→ Supplied entries

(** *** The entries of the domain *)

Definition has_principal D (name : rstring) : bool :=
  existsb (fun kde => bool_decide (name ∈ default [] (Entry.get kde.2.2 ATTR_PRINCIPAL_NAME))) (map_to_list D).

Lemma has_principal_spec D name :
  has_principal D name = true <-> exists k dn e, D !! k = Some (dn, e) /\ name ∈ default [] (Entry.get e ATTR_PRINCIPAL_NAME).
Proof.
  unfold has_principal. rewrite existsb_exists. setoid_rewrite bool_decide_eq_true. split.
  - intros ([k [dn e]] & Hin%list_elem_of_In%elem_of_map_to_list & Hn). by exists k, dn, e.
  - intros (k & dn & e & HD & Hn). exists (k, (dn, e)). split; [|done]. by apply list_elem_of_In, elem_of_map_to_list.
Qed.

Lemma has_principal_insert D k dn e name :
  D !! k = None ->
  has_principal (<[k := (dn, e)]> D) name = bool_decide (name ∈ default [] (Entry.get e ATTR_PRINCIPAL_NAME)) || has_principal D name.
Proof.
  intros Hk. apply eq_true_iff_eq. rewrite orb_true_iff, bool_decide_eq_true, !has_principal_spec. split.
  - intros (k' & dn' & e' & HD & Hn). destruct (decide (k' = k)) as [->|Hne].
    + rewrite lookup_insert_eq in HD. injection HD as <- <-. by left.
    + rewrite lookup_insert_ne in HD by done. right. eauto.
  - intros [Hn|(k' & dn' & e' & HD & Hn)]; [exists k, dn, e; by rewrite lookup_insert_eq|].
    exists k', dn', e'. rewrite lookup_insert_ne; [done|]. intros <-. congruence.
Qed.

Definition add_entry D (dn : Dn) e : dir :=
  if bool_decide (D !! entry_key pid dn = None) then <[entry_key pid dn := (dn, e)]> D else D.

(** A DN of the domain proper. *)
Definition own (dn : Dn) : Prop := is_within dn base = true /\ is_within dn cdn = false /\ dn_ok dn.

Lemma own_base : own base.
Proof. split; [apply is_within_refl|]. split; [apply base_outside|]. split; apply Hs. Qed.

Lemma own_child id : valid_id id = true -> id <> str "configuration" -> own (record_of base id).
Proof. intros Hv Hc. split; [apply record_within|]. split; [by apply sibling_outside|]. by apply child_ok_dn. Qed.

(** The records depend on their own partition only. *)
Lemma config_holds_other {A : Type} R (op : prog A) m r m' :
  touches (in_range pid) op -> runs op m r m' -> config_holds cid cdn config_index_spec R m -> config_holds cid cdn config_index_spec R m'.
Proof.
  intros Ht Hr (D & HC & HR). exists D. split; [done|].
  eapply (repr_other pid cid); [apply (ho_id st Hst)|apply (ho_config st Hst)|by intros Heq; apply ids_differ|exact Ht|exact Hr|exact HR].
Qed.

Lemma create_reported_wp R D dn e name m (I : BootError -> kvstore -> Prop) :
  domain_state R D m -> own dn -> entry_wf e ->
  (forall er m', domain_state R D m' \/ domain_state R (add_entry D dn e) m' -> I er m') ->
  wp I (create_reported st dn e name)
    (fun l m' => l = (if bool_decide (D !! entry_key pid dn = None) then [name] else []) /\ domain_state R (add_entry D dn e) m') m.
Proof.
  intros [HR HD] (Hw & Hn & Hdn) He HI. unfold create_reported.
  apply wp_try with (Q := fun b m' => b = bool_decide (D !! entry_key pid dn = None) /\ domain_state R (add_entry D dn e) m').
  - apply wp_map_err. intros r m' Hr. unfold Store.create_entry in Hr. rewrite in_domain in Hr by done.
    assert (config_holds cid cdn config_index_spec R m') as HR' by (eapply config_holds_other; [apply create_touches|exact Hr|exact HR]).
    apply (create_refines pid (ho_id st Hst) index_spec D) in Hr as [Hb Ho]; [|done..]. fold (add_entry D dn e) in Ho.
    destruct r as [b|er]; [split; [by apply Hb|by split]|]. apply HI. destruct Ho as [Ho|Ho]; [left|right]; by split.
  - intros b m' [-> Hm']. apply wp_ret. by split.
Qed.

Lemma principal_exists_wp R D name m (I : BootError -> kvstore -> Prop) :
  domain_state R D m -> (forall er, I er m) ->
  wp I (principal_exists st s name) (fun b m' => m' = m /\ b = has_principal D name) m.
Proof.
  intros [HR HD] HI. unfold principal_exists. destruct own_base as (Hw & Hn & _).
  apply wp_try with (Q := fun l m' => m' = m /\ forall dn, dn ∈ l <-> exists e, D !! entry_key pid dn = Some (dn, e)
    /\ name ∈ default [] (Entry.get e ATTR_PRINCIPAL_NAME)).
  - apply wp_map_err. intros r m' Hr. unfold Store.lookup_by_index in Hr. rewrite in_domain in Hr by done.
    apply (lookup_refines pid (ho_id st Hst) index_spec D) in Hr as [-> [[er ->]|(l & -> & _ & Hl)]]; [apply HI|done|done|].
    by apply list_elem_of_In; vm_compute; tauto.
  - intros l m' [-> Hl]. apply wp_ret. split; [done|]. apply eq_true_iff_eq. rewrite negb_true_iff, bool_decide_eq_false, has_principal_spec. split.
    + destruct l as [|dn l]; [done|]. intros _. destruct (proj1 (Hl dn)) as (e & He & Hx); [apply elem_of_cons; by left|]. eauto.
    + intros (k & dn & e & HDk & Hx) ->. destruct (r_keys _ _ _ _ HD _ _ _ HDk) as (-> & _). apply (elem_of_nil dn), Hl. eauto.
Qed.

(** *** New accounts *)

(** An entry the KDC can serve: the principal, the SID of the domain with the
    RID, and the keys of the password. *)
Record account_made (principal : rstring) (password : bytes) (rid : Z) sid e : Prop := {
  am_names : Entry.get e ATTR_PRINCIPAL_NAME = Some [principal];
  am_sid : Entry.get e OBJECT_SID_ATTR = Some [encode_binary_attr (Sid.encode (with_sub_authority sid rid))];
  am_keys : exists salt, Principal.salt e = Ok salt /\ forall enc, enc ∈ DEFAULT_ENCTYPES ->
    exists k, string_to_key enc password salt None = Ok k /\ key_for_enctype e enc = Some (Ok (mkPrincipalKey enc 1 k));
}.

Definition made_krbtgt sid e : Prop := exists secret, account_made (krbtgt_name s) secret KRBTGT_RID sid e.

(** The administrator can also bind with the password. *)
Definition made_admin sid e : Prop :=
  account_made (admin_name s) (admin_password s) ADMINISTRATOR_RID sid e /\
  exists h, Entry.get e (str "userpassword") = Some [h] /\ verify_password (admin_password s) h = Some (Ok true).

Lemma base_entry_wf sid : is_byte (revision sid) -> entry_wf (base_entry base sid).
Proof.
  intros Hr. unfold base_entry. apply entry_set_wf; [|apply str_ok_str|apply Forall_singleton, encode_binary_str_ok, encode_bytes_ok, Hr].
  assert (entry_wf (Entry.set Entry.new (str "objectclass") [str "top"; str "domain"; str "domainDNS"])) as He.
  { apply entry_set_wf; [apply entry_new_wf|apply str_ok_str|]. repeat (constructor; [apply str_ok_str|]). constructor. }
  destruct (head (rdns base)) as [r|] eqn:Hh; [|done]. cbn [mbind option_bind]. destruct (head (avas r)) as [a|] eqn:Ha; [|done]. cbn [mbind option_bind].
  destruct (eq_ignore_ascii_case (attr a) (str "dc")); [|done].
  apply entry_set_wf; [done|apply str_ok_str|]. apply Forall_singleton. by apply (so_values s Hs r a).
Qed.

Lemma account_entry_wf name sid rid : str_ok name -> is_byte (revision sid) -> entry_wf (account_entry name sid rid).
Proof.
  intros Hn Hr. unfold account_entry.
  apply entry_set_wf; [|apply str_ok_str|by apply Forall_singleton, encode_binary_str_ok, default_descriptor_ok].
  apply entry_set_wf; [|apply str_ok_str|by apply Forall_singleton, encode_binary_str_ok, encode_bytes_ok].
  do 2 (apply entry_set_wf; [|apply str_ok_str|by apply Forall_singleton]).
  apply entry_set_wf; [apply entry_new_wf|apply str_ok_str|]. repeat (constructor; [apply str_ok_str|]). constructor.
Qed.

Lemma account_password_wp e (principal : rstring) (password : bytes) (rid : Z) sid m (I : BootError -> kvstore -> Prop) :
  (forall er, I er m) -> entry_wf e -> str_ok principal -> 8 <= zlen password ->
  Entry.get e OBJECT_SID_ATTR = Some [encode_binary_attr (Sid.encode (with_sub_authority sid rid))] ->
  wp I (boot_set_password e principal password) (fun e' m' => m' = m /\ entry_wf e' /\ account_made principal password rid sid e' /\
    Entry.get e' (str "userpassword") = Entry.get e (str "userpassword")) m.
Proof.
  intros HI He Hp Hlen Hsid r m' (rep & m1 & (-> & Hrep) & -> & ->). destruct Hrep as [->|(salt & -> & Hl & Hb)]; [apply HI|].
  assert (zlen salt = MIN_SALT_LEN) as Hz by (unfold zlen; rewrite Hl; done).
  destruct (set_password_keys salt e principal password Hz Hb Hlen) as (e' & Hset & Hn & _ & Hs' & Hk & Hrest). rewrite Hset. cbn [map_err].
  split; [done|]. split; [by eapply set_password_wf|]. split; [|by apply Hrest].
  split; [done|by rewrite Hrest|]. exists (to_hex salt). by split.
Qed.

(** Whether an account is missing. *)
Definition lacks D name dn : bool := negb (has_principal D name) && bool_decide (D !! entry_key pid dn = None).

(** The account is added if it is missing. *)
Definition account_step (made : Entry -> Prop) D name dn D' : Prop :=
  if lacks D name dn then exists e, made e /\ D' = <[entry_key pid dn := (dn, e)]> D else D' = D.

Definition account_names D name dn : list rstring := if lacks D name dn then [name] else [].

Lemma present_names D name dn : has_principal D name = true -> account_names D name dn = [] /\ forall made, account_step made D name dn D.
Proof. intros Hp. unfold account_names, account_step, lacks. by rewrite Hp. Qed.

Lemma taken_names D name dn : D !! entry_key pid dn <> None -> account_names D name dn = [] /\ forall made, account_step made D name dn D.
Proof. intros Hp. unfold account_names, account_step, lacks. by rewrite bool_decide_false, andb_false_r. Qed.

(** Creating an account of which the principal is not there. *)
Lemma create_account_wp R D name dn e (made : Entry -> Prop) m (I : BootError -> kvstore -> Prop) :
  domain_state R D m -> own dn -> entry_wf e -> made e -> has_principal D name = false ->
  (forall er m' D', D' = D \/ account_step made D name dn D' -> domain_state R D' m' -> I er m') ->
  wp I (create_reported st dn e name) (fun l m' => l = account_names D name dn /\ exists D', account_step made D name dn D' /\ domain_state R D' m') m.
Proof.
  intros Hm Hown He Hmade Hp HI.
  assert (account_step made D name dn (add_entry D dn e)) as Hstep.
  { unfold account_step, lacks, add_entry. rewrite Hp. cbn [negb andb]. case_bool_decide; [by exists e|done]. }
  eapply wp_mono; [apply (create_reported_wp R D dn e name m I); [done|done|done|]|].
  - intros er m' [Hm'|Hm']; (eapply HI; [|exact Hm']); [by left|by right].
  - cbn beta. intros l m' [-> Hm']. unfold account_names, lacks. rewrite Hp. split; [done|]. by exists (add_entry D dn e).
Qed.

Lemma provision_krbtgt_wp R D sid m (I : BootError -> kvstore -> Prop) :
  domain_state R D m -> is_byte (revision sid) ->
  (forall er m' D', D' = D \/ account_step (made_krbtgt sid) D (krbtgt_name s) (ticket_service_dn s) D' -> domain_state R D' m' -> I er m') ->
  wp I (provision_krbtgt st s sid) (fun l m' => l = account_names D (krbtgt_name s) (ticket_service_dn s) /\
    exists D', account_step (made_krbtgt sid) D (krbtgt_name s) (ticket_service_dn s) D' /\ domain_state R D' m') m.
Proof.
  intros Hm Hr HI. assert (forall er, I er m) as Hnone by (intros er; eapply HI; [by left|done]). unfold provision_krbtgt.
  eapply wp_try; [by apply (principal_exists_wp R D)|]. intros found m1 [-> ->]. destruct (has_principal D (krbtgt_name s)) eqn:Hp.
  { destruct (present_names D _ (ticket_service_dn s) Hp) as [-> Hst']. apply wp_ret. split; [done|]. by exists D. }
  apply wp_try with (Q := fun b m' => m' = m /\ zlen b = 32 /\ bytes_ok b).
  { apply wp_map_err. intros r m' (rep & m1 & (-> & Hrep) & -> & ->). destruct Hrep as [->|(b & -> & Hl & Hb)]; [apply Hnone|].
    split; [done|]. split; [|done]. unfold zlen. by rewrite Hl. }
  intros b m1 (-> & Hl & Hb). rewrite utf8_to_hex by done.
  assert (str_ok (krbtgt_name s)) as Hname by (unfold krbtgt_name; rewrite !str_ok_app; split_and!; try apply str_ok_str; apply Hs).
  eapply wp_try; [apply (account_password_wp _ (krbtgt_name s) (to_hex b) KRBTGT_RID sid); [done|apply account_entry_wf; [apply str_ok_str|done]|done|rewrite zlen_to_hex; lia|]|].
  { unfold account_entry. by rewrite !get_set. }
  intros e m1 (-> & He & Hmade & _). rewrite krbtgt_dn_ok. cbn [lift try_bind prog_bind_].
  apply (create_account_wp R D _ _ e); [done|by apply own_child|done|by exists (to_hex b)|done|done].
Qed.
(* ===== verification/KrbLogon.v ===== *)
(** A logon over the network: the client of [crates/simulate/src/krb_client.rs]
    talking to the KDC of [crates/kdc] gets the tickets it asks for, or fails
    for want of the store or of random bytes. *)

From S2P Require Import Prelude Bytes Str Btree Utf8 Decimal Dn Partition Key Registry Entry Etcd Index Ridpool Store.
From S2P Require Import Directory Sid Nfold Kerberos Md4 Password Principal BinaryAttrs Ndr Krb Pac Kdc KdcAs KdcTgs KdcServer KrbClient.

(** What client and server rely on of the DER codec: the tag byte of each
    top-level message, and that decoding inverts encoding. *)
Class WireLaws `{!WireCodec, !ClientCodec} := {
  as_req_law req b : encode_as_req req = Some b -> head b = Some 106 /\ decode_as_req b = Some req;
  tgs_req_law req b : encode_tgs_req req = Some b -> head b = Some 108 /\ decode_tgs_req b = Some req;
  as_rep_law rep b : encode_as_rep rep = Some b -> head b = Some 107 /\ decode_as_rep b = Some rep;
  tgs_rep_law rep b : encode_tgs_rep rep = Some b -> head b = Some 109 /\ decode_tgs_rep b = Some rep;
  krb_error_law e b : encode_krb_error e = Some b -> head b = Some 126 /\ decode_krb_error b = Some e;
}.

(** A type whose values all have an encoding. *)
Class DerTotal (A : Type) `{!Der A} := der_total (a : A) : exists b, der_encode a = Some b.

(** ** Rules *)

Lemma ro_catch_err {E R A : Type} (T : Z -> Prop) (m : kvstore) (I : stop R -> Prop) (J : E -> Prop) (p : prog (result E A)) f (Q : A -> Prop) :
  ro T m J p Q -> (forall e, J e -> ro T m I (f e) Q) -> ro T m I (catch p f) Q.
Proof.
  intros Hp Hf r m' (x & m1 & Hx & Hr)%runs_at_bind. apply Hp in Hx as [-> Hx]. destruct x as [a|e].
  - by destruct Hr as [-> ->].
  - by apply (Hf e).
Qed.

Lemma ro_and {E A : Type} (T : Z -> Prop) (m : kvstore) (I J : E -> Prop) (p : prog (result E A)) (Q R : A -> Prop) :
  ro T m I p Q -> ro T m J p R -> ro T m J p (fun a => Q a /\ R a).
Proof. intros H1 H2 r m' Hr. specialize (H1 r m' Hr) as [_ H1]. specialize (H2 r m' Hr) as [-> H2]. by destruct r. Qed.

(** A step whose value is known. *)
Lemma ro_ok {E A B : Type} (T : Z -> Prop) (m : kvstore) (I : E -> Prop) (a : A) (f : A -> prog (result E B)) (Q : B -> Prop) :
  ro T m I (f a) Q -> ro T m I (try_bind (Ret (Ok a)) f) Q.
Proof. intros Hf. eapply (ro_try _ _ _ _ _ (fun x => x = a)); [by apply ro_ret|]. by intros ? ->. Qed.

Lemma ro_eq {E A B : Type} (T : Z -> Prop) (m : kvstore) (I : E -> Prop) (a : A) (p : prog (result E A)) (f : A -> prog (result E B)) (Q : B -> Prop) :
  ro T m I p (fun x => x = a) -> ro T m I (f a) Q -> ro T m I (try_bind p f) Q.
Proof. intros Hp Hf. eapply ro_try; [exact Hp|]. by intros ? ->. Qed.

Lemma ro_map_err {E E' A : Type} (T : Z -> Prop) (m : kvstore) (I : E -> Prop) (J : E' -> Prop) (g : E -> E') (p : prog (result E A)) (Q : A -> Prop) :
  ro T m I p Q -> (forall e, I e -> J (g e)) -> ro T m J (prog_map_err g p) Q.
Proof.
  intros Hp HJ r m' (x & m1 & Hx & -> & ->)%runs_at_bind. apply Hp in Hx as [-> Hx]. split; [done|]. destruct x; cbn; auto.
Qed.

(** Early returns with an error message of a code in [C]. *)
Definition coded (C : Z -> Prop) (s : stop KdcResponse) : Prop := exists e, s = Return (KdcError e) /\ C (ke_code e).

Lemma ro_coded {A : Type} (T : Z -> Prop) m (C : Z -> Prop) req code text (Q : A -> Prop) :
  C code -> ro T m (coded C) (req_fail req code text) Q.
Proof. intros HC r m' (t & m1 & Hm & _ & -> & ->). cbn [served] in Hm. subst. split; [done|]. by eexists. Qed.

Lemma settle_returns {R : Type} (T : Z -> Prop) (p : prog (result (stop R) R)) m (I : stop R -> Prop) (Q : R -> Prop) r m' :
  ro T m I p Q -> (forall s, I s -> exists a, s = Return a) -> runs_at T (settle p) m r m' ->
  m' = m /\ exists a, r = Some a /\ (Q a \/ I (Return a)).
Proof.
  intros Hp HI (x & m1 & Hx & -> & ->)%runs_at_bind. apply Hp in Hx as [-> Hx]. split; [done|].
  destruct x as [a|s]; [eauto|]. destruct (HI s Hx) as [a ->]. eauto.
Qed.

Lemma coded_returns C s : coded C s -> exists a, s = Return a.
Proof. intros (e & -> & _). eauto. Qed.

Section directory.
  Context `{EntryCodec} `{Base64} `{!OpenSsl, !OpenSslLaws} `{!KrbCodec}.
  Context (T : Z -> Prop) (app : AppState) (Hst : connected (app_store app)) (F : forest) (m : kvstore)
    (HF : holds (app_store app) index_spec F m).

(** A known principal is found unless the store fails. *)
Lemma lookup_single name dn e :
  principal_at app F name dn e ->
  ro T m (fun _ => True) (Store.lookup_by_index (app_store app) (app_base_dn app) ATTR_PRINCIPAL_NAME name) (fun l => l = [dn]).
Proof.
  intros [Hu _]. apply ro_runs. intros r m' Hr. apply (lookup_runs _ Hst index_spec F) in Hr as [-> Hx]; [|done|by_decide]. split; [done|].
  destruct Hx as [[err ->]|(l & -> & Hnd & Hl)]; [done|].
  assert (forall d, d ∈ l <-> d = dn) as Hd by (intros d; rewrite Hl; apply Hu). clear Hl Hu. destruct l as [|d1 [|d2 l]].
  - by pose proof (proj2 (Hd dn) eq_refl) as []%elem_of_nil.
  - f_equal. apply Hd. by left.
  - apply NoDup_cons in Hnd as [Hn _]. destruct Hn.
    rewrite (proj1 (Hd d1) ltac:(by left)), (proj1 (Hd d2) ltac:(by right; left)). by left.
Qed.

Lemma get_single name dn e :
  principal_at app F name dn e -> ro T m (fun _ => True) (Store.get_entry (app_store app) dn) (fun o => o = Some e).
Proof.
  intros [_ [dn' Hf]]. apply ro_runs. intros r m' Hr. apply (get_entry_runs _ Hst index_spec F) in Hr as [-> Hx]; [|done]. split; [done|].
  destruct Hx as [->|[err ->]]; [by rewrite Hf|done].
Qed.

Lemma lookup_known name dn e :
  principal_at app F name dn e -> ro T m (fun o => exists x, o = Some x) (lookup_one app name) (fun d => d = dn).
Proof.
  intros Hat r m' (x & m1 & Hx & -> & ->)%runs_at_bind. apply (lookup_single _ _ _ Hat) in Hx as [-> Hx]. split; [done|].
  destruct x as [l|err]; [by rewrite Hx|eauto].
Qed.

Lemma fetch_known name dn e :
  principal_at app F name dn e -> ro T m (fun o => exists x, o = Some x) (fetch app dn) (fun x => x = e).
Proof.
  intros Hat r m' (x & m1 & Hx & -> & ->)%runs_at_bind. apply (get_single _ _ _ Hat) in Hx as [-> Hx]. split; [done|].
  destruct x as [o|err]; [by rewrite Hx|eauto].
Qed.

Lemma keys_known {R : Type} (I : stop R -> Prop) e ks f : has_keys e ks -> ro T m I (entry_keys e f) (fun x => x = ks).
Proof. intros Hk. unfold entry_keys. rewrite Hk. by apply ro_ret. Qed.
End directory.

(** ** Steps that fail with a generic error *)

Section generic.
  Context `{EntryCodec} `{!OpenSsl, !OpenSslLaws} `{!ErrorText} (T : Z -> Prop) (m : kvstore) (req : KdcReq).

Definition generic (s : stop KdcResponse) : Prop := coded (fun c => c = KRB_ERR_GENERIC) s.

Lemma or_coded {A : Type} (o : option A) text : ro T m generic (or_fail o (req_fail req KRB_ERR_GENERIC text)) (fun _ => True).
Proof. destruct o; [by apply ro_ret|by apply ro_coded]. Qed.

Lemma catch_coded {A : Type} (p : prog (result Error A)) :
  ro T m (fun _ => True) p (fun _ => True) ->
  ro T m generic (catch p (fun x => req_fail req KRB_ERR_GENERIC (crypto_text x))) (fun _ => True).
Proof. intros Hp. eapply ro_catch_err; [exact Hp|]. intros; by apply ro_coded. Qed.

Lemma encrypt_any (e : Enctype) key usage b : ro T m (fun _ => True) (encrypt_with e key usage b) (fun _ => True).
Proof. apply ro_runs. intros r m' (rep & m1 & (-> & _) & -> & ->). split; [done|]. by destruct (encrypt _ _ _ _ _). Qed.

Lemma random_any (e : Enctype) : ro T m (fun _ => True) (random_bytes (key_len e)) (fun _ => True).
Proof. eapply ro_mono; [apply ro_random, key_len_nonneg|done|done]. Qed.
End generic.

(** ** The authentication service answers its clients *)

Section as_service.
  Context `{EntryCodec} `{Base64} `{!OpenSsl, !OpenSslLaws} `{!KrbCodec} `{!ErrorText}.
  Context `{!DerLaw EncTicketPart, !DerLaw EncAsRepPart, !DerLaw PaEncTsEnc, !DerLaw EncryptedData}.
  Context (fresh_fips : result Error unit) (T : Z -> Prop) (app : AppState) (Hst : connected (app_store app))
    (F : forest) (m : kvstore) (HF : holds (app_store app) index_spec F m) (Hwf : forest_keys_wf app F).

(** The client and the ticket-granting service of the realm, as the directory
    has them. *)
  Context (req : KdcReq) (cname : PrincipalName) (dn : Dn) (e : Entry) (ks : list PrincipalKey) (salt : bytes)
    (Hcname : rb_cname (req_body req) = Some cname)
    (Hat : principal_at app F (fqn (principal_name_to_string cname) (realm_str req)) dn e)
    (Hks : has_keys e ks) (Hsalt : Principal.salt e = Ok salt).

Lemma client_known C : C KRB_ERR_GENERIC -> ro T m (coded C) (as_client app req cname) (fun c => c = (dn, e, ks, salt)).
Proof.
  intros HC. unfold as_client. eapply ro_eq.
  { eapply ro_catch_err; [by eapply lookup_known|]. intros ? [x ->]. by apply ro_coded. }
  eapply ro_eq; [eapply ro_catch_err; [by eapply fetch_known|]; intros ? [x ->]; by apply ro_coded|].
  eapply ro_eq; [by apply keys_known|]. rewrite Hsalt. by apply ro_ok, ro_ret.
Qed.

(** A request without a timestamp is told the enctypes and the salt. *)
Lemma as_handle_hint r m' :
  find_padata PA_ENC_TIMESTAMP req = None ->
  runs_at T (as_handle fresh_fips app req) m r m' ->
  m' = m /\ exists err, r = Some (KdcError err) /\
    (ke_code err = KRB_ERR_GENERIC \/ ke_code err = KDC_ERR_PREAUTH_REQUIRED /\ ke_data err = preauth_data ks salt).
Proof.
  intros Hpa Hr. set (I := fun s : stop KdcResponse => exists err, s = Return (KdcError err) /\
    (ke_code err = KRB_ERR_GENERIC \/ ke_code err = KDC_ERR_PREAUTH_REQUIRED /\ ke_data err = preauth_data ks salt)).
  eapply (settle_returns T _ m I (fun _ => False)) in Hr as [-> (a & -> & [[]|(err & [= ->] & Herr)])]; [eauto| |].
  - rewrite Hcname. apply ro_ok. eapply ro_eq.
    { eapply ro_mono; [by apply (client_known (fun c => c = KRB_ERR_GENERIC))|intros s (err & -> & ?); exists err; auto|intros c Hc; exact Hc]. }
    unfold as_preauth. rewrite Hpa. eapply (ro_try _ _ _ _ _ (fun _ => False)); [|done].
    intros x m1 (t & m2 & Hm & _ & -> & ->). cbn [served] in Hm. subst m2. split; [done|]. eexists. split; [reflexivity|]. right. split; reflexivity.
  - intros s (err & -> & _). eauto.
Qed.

→ About this exercise
Beginning with the line above that contains "split; [done|]. split; [by", copy each line exactly up to and including the line that contains "(** Whether an account is missing. *)", and go no further.

→ Result of the task
  split; [done|]. split; [by eapply set_password_wf|]. split; [|by apply Hrest].
  split; [done|by rewrite Hrest|]. exists (to_hex salt). by split.
Qed.

(** Whether an account is missing. *)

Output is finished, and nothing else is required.